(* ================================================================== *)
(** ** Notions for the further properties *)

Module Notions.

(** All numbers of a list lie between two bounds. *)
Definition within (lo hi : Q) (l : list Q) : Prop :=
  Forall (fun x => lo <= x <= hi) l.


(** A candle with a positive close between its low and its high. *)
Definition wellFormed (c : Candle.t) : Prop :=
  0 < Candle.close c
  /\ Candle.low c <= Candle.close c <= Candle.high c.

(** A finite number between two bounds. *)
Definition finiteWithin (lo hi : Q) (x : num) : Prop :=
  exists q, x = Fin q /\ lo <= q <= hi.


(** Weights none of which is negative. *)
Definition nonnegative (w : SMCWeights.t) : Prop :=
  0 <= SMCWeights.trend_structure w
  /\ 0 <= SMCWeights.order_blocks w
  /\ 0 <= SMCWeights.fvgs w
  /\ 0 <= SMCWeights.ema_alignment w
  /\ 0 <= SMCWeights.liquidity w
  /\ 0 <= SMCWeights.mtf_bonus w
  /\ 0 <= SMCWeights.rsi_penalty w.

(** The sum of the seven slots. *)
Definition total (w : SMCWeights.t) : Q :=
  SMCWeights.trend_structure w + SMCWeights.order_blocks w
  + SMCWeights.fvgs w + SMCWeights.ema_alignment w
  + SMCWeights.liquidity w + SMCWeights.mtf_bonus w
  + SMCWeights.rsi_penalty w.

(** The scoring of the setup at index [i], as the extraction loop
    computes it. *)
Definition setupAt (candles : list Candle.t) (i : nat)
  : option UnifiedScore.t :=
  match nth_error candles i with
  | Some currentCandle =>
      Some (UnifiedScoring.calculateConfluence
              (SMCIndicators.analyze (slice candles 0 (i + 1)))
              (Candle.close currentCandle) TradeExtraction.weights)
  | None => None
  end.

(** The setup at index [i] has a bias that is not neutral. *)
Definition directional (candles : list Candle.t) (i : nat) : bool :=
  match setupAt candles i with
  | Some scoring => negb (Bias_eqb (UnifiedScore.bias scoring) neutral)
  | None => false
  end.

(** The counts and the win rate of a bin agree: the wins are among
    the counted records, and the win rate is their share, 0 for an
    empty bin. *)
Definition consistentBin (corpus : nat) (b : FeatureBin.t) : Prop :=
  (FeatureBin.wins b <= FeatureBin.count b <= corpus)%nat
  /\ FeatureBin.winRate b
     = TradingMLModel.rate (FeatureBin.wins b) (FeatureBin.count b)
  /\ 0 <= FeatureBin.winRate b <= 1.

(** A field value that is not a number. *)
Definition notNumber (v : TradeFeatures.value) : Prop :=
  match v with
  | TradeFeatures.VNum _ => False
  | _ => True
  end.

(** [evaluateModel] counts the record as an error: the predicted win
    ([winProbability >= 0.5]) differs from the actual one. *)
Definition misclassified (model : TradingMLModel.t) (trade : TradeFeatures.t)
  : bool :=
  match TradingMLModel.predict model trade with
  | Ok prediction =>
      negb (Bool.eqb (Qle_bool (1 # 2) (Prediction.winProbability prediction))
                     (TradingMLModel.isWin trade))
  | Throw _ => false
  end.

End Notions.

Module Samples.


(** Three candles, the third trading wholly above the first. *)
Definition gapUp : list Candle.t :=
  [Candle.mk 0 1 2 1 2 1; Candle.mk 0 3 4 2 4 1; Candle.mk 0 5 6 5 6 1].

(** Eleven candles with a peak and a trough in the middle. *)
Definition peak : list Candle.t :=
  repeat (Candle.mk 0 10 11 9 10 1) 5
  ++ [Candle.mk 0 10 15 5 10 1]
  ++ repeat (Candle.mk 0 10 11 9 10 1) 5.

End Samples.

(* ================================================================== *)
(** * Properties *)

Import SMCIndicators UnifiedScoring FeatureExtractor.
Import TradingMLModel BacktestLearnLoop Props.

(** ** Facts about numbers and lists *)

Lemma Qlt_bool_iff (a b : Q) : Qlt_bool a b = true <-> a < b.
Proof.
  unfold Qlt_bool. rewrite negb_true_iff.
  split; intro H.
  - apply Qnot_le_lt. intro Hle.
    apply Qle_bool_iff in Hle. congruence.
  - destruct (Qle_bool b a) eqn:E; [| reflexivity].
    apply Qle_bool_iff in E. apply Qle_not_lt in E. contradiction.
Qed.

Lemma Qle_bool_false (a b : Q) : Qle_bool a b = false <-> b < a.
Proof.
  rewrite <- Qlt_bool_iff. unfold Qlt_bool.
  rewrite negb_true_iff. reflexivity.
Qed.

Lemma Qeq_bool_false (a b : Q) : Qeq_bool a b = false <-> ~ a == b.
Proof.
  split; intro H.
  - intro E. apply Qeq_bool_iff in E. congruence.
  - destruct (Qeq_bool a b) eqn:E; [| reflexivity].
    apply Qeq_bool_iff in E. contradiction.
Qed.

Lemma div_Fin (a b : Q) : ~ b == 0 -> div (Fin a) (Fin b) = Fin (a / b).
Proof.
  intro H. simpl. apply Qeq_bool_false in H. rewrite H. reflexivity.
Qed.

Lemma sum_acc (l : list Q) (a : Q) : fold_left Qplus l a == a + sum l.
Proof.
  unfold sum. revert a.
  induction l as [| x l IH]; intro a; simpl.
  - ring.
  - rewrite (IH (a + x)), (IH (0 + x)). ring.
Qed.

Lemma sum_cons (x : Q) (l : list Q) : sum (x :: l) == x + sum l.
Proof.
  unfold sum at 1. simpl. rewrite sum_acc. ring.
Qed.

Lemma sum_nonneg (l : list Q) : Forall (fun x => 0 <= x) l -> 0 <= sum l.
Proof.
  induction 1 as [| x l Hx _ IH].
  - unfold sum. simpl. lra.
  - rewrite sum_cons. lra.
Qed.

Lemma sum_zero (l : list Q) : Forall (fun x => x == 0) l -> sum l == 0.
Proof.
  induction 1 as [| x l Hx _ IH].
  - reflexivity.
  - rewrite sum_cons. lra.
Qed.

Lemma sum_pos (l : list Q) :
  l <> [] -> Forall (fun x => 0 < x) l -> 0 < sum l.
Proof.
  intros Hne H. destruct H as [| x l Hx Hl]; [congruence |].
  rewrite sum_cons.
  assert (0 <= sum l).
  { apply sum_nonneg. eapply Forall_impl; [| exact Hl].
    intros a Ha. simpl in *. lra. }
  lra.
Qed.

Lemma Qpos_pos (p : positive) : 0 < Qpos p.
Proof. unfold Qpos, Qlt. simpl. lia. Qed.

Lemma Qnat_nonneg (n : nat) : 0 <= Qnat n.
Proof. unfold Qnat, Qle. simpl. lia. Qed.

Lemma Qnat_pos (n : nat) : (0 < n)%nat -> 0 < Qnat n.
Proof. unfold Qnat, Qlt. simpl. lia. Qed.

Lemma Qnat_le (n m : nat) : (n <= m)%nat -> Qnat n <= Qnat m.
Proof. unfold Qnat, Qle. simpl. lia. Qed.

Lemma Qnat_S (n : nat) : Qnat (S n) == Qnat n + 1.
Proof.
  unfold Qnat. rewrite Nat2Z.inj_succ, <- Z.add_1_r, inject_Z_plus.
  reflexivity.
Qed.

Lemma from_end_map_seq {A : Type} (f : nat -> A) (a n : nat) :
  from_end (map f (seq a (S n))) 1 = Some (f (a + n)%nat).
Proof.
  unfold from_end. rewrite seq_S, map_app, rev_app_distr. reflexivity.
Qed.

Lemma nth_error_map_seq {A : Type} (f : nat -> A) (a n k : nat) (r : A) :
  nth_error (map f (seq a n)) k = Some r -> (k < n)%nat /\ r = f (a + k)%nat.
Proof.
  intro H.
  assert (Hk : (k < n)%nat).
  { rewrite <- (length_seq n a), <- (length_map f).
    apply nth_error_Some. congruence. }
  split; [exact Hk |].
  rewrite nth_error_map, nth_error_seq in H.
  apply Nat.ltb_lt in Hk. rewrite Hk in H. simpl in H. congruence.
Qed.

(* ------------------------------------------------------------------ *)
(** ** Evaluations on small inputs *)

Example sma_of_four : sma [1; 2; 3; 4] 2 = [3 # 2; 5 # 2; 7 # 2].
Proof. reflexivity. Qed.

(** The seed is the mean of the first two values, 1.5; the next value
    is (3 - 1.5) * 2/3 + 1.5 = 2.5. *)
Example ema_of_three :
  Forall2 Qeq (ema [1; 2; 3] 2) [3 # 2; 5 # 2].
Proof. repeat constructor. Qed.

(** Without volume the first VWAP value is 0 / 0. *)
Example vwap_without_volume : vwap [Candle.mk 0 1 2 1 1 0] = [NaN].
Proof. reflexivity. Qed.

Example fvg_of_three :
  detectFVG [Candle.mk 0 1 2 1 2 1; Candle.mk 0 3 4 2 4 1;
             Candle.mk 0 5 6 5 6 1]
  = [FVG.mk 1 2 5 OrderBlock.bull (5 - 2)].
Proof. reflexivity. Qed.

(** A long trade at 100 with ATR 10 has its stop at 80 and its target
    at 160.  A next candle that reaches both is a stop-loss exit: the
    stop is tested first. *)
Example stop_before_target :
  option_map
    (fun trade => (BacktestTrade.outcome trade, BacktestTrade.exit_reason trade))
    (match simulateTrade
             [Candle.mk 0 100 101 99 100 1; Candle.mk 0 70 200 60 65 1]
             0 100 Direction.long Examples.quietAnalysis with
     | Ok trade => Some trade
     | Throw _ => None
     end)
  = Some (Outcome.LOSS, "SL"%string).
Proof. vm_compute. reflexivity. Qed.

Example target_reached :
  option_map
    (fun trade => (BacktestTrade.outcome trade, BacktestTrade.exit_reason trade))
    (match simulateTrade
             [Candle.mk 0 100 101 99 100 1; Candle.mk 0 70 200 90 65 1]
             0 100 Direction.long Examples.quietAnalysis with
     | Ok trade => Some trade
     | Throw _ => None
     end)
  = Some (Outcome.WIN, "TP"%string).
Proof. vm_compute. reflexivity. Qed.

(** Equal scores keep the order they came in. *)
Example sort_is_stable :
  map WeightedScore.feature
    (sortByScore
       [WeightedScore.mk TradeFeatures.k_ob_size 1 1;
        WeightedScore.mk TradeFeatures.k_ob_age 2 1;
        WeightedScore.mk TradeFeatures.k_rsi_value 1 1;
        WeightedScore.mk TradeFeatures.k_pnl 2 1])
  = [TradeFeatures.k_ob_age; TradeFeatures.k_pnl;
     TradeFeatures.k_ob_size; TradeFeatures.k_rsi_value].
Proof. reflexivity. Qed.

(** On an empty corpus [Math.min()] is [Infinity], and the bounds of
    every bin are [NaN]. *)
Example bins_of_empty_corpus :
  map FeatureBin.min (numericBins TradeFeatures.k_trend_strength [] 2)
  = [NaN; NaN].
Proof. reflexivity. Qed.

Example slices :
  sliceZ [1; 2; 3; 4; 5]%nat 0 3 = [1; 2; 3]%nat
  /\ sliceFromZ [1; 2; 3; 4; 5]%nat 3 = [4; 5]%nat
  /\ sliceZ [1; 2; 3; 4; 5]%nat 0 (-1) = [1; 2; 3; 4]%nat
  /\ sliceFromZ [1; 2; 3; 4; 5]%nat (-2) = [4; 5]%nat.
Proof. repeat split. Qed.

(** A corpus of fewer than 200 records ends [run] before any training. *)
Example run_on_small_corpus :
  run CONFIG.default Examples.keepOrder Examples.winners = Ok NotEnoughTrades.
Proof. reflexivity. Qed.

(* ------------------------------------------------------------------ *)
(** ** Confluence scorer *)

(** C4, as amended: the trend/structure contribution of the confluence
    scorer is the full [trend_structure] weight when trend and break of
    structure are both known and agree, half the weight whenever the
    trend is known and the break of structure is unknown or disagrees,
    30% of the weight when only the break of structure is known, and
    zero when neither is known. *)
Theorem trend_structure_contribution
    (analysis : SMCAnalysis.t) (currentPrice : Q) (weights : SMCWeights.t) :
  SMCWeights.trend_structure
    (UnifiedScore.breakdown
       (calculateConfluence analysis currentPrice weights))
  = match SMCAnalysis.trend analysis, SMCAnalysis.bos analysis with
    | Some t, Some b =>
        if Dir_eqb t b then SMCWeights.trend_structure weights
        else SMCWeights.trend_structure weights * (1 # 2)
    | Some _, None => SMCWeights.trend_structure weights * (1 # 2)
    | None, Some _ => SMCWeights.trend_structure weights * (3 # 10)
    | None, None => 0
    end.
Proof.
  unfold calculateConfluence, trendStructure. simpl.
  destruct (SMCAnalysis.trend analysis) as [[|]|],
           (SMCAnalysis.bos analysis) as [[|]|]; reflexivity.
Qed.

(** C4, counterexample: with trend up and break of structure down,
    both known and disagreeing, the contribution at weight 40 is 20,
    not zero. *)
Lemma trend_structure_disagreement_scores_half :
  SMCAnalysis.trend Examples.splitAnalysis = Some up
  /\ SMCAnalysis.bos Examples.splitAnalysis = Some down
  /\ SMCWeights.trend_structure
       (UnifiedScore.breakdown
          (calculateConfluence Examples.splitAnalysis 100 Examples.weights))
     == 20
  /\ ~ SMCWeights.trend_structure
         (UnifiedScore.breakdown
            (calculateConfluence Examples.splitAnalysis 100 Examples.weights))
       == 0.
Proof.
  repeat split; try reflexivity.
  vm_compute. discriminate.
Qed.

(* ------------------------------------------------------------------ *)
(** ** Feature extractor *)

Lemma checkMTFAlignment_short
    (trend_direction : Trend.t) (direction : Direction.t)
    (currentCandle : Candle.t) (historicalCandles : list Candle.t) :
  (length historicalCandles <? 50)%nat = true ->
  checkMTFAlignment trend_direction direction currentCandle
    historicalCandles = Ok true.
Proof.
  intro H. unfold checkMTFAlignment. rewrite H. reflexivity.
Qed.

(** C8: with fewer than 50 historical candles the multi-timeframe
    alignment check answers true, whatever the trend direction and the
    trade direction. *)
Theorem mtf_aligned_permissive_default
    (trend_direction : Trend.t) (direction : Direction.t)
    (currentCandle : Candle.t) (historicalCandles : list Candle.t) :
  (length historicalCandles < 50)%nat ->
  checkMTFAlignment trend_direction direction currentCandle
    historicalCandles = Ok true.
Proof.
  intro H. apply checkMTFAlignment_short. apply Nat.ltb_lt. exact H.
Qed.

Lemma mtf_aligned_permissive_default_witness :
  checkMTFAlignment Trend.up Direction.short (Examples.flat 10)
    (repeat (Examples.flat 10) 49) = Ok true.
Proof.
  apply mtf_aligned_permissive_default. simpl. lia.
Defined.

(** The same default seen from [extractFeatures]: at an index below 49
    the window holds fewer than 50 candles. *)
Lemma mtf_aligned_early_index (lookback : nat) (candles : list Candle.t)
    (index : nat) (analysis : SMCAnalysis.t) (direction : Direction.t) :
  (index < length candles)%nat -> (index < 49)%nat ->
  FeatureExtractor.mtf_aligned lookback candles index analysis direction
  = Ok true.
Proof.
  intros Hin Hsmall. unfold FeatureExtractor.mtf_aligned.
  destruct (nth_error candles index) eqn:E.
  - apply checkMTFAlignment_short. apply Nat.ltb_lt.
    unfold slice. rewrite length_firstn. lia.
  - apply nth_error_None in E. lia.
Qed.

----

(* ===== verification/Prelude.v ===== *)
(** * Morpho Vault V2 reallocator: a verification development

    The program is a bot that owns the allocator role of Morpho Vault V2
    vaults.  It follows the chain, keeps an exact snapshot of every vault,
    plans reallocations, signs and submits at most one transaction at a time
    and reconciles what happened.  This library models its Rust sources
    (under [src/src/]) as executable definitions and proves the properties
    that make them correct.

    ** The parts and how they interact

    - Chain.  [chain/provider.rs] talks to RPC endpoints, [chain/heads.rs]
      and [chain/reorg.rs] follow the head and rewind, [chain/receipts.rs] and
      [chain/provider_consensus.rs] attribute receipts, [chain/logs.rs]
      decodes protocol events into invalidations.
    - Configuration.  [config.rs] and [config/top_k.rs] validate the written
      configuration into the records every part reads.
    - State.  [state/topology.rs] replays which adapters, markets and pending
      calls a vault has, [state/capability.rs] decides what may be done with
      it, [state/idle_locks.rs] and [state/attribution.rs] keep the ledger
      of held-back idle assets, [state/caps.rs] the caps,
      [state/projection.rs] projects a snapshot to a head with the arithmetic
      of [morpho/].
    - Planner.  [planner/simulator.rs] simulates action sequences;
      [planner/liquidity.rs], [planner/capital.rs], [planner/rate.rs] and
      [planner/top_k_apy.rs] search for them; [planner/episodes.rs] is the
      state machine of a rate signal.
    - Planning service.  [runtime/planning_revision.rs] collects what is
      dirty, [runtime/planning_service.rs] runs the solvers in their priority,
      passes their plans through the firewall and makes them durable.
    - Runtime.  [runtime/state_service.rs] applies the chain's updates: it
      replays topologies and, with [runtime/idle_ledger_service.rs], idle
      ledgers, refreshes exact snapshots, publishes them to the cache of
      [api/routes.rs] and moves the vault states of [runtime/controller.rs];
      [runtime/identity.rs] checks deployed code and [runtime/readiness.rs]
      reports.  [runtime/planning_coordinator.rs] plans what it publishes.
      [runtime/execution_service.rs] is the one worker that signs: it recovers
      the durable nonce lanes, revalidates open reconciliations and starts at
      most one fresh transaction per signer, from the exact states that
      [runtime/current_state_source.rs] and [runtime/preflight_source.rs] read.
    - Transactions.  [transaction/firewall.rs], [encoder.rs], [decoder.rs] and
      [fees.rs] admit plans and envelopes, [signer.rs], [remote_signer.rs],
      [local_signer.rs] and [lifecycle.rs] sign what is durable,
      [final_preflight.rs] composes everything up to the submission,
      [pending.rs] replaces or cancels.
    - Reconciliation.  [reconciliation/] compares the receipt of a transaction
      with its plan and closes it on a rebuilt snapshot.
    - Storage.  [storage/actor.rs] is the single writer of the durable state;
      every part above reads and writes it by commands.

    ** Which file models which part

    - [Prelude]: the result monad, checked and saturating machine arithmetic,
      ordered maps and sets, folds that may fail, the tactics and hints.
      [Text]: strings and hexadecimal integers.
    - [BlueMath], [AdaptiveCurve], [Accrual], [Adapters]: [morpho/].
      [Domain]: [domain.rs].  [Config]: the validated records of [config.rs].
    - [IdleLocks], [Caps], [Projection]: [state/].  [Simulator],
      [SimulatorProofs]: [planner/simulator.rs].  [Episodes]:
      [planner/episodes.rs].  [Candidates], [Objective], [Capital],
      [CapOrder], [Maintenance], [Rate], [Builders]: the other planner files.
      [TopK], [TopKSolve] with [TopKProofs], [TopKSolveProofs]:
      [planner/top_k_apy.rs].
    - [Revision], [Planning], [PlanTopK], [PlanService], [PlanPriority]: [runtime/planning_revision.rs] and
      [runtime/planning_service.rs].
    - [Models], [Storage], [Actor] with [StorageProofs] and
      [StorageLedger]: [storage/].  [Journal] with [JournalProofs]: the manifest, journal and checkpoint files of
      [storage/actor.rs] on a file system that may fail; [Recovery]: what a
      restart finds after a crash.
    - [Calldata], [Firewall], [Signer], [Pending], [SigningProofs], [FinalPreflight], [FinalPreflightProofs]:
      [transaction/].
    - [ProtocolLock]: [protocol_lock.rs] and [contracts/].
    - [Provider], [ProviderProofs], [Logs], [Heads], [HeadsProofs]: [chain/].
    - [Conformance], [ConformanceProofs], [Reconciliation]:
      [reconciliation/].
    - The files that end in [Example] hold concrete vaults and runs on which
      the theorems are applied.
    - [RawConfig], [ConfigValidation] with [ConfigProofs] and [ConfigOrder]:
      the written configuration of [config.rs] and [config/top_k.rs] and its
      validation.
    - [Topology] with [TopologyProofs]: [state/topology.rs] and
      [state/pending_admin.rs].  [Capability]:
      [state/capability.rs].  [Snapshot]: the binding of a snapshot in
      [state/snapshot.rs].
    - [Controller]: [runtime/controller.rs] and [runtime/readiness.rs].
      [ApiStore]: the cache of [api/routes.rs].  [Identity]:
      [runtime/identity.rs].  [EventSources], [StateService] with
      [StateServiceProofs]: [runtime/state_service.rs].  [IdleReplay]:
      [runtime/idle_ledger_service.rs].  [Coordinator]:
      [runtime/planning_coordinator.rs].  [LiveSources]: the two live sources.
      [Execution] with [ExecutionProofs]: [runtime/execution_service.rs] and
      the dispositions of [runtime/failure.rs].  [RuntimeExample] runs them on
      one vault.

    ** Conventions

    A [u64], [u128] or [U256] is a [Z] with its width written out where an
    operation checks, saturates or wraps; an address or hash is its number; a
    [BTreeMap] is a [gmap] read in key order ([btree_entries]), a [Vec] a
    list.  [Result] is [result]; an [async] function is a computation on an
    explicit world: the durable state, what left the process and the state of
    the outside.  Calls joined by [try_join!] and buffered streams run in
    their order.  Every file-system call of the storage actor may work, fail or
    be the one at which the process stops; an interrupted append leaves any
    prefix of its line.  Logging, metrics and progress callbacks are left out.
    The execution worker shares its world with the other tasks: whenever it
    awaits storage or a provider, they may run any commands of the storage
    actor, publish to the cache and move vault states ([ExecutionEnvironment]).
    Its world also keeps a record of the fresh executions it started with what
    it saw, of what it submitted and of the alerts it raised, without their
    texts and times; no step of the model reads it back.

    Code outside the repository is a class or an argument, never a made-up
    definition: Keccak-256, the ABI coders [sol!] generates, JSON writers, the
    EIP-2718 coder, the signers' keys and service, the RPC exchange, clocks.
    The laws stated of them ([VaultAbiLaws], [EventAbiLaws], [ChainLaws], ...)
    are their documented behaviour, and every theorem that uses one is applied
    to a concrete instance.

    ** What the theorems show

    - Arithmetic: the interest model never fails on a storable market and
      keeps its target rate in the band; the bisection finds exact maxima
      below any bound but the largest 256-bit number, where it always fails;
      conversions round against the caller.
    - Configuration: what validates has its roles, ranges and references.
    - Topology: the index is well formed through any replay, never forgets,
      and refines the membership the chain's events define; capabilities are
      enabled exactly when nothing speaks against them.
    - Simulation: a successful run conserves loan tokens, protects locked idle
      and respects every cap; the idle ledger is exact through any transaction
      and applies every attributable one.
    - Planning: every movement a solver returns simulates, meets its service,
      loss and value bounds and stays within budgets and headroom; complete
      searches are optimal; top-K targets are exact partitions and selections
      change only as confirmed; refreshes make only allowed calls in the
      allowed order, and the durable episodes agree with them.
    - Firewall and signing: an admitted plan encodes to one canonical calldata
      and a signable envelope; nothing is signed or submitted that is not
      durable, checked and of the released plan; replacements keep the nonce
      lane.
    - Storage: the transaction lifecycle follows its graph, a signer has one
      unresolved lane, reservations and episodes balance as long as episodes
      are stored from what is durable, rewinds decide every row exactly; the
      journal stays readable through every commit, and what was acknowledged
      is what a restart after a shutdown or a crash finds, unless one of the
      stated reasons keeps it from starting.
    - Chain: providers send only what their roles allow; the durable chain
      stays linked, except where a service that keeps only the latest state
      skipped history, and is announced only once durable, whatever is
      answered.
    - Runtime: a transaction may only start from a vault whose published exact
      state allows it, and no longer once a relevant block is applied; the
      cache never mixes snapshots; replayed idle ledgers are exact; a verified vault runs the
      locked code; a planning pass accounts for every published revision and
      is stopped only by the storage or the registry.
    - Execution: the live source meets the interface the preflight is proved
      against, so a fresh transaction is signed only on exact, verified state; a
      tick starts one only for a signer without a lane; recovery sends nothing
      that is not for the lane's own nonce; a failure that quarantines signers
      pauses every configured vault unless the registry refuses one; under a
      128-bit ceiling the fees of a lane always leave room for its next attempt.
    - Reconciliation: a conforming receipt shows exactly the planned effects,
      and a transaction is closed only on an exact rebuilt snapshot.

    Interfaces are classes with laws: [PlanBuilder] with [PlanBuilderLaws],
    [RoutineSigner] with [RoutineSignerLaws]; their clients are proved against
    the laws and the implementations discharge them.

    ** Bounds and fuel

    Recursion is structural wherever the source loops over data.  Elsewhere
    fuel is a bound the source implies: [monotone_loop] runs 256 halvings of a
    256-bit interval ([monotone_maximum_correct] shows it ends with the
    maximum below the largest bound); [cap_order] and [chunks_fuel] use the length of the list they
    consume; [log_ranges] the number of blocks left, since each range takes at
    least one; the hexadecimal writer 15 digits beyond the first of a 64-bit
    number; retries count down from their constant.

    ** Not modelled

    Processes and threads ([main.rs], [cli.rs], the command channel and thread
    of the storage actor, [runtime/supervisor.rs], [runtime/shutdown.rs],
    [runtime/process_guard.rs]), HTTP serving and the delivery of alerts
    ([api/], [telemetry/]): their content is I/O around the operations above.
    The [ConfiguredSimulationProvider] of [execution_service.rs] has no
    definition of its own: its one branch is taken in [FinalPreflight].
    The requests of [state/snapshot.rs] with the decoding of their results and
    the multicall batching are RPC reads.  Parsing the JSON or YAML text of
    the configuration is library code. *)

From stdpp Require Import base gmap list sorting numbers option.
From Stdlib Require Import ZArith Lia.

----

● **TASK TO COMPLETE**
Reading through the records above, report each line in which the string "worker" is found.

● **EXERCISE ANSWER**
      [runtime/execution_service.rs] is the one worker that signs: it recovers
    The execution worker shares its world with the other tasks: whenever it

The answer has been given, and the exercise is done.